··· Recorded data

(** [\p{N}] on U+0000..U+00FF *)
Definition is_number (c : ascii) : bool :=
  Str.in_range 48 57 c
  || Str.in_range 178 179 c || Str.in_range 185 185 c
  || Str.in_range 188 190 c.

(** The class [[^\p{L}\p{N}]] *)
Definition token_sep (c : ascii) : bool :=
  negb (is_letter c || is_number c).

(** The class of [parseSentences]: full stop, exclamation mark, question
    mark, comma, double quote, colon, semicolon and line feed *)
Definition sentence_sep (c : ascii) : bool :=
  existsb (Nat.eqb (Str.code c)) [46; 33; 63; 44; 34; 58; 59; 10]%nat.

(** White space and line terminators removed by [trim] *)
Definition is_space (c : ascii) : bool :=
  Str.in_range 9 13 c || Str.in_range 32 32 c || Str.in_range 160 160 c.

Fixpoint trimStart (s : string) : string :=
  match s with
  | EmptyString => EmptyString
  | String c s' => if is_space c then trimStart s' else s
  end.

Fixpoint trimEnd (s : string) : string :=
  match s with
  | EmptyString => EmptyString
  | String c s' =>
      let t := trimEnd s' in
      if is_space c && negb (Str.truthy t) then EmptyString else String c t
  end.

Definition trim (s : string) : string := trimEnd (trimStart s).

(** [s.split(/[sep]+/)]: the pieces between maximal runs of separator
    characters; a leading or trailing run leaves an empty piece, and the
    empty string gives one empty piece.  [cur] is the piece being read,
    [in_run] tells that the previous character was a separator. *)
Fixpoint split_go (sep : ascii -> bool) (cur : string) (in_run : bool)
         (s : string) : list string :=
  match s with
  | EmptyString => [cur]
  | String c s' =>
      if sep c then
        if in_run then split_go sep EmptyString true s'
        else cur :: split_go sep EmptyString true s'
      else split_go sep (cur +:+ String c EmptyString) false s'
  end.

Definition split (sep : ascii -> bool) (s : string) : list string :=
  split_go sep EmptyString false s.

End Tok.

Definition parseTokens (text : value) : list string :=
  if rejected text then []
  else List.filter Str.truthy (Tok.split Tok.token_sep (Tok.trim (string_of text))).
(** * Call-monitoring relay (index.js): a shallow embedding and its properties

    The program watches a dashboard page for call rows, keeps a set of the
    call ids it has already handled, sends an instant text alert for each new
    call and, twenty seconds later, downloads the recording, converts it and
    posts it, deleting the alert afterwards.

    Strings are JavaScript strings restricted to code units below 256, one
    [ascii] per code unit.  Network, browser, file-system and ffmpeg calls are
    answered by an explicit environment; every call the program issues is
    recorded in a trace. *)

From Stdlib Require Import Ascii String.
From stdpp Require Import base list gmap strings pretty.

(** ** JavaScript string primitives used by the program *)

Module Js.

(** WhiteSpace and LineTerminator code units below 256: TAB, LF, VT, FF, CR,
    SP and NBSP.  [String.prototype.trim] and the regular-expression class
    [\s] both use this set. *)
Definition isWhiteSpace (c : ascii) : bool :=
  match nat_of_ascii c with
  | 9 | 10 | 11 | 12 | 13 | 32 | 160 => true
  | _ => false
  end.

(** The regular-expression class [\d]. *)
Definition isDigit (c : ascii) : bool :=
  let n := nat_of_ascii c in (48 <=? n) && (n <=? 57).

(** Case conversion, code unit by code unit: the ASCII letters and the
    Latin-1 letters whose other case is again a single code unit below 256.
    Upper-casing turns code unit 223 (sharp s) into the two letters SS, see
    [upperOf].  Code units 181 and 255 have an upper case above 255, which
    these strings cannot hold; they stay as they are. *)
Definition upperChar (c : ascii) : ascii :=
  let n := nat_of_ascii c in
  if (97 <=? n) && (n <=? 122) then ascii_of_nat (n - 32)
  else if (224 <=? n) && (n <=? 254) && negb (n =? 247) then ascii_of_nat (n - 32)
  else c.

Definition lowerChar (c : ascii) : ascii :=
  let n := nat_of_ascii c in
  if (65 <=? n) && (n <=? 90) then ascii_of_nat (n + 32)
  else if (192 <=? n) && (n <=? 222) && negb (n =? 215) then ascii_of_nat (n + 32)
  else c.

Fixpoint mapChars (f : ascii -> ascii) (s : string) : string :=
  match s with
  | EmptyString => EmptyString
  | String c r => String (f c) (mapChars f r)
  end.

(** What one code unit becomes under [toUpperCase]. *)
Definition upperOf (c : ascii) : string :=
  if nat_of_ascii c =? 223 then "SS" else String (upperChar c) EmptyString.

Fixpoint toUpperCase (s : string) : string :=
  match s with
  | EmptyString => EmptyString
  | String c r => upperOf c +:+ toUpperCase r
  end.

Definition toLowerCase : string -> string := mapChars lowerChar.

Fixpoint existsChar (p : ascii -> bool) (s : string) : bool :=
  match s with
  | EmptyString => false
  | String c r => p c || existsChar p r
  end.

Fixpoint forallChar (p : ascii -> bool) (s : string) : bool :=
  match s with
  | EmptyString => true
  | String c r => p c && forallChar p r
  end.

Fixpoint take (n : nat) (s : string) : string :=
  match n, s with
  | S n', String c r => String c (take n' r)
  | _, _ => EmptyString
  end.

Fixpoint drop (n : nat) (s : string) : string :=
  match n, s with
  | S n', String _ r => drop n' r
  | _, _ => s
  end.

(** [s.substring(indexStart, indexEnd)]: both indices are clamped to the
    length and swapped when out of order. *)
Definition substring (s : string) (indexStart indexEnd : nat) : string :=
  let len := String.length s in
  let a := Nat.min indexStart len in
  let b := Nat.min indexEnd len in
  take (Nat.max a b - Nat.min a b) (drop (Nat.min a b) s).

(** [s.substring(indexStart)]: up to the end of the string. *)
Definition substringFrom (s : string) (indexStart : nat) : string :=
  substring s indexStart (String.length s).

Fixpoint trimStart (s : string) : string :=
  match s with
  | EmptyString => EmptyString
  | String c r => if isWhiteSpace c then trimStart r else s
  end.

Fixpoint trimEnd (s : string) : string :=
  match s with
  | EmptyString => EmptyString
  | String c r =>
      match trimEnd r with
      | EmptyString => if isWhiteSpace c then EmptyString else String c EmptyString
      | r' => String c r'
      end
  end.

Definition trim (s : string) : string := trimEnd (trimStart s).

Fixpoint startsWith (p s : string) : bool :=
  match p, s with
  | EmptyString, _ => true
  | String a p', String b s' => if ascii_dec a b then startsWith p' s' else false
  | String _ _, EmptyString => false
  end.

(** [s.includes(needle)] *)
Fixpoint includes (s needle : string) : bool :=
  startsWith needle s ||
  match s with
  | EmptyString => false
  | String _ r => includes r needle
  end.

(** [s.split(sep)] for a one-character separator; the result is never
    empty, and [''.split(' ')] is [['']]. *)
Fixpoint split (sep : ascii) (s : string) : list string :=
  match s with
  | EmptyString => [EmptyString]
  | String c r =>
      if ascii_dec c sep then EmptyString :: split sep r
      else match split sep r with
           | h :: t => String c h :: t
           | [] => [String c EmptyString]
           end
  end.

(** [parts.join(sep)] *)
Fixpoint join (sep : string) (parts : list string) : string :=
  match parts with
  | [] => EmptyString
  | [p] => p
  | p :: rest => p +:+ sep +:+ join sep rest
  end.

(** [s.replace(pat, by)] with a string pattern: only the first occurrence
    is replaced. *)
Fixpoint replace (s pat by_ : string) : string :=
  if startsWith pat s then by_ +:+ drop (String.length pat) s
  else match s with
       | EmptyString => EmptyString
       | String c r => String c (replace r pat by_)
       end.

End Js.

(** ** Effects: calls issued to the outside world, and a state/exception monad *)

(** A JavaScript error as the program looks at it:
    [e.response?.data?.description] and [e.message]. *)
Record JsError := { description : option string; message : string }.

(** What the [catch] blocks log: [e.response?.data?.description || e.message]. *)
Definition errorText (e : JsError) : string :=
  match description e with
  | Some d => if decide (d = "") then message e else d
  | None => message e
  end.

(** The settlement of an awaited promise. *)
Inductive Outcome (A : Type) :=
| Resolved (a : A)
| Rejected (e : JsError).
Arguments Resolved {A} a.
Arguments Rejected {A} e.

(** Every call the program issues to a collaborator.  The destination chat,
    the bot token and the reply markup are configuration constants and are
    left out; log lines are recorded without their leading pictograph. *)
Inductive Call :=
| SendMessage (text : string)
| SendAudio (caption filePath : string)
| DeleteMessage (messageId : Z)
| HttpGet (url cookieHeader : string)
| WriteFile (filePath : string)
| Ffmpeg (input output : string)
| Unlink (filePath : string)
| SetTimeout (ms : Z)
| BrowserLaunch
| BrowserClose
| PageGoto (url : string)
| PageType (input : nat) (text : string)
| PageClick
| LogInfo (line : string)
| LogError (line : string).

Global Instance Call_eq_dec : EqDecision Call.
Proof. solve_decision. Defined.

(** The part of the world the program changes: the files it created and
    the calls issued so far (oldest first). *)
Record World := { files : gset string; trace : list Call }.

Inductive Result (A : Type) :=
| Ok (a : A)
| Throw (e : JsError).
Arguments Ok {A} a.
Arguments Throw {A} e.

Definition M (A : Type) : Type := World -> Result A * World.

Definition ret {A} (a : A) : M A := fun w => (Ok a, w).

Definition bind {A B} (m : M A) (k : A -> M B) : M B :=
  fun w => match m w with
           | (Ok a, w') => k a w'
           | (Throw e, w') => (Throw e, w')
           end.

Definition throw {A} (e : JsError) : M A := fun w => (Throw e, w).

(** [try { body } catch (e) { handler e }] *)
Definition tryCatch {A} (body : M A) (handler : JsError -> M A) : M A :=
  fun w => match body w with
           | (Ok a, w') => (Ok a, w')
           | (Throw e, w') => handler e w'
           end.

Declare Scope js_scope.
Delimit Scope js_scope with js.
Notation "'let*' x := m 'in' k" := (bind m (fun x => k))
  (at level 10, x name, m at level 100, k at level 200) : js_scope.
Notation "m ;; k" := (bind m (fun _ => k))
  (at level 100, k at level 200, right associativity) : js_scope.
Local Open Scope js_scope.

······
··· Recorded data

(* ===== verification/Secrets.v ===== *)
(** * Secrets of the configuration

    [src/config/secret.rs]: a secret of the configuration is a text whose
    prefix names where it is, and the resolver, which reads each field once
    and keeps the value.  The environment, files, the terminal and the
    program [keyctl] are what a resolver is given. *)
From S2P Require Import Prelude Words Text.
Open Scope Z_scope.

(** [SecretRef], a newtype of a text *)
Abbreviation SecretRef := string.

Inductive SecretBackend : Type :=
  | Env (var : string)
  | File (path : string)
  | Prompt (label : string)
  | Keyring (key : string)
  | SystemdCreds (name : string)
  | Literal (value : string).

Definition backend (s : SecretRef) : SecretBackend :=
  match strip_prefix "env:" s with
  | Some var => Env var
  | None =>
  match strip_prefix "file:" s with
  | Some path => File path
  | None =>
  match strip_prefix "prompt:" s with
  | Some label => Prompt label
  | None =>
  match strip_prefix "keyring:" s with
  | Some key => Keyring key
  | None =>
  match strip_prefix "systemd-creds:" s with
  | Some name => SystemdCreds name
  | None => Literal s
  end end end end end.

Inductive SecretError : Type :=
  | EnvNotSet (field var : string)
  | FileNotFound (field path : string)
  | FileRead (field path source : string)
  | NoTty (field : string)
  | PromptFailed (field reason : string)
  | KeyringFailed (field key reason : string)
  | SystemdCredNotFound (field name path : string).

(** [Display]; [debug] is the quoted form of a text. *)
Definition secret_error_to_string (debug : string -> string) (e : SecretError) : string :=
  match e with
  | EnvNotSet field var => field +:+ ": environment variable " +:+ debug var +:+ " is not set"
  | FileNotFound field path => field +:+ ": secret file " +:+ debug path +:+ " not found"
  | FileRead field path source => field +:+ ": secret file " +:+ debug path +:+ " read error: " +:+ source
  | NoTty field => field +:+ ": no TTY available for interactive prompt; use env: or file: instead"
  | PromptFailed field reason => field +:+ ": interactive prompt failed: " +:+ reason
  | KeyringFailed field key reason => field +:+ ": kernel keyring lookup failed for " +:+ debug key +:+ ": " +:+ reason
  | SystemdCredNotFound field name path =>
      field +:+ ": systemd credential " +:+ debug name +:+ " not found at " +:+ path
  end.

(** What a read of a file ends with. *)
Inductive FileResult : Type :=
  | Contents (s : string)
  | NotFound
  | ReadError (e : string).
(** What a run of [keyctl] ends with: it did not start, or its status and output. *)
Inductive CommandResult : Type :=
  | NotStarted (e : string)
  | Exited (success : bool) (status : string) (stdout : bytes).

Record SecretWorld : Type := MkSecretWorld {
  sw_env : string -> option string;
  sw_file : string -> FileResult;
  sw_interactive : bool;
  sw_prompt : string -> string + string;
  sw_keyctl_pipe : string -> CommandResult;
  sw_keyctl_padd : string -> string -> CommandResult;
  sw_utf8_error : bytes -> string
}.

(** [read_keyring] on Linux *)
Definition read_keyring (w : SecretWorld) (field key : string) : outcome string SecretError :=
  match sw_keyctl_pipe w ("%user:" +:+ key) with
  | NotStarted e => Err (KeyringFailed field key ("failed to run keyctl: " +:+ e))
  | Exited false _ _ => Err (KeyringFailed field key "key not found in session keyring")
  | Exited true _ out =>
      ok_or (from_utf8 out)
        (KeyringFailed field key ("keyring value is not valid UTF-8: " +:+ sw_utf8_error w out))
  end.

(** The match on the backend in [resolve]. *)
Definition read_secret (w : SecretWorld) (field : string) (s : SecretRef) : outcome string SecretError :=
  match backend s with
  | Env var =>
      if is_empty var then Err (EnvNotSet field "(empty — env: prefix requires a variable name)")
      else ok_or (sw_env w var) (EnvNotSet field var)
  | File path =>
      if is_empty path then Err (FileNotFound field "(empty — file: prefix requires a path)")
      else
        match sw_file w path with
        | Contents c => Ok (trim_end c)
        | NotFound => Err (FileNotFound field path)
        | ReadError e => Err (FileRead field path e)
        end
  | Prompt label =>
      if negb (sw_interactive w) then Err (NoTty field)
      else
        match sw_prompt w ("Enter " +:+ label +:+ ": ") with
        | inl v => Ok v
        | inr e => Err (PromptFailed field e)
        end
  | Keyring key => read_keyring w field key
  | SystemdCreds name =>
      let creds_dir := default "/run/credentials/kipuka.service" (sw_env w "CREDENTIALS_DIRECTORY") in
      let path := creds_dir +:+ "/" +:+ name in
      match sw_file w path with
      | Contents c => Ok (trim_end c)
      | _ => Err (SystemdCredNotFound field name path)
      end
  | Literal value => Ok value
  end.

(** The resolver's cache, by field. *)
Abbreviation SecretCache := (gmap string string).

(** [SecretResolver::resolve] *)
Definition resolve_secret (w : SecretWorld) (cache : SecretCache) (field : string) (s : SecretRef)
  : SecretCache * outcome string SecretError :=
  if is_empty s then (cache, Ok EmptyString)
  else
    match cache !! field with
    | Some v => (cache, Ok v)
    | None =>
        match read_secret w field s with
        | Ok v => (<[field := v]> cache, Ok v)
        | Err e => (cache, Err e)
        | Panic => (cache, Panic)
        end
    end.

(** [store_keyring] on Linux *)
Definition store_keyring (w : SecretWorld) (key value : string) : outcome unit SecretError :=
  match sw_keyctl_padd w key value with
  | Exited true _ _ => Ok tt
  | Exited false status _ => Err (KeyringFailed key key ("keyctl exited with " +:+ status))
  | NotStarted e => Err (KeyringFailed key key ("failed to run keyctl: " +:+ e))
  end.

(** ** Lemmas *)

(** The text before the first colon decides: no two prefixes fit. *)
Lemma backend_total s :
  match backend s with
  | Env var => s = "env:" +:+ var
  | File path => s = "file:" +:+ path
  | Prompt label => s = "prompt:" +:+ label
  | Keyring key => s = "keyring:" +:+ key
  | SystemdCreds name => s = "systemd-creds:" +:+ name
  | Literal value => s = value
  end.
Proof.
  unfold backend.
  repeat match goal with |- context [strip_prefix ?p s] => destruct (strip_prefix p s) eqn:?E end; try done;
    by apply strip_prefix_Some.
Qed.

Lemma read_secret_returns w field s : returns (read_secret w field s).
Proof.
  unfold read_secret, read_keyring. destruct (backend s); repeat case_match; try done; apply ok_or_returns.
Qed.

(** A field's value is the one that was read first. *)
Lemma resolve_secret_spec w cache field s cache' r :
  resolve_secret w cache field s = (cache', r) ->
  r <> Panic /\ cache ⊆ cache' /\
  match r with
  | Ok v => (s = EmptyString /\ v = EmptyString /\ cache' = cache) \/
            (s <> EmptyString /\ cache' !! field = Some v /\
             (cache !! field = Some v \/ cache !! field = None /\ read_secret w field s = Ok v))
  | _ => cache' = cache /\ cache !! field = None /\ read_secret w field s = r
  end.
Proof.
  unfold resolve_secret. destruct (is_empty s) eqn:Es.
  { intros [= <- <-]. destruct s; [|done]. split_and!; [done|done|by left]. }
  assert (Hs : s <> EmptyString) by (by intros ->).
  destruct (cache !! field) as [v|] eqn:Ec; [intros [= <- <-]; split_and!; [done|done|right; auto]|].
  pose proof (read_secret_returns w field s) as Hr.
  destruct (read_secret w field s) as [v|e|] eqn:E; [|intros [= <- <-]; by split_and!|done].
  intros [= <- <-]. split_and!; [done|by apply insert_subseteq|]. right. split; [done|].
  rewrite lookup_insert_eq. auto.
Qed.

······

> _Your goal_
Take the lines above from the one containing "(** [s.includes(needle)] *)" to the one containing "EmptyString => [EmptyString]" and retype them exactly, both ends included, with nothing added.

> _Answer to this problem_
(** [s.includes(needle)] *)
Fixpoint includes (s needle : string) : bool :=
  startsWith needle s ||
  match s with
  | EmptyString => false
  | String _ r => includes r needle
  end.

(** [s.split(sep)] for a one-character separator; the result is never
    empty, and [''.split(' ')] is [['']]. *)
Fixpoint split (sep : ascii) (s : string) : list string :=
  match s with
  | EmptyString => [EmptyString]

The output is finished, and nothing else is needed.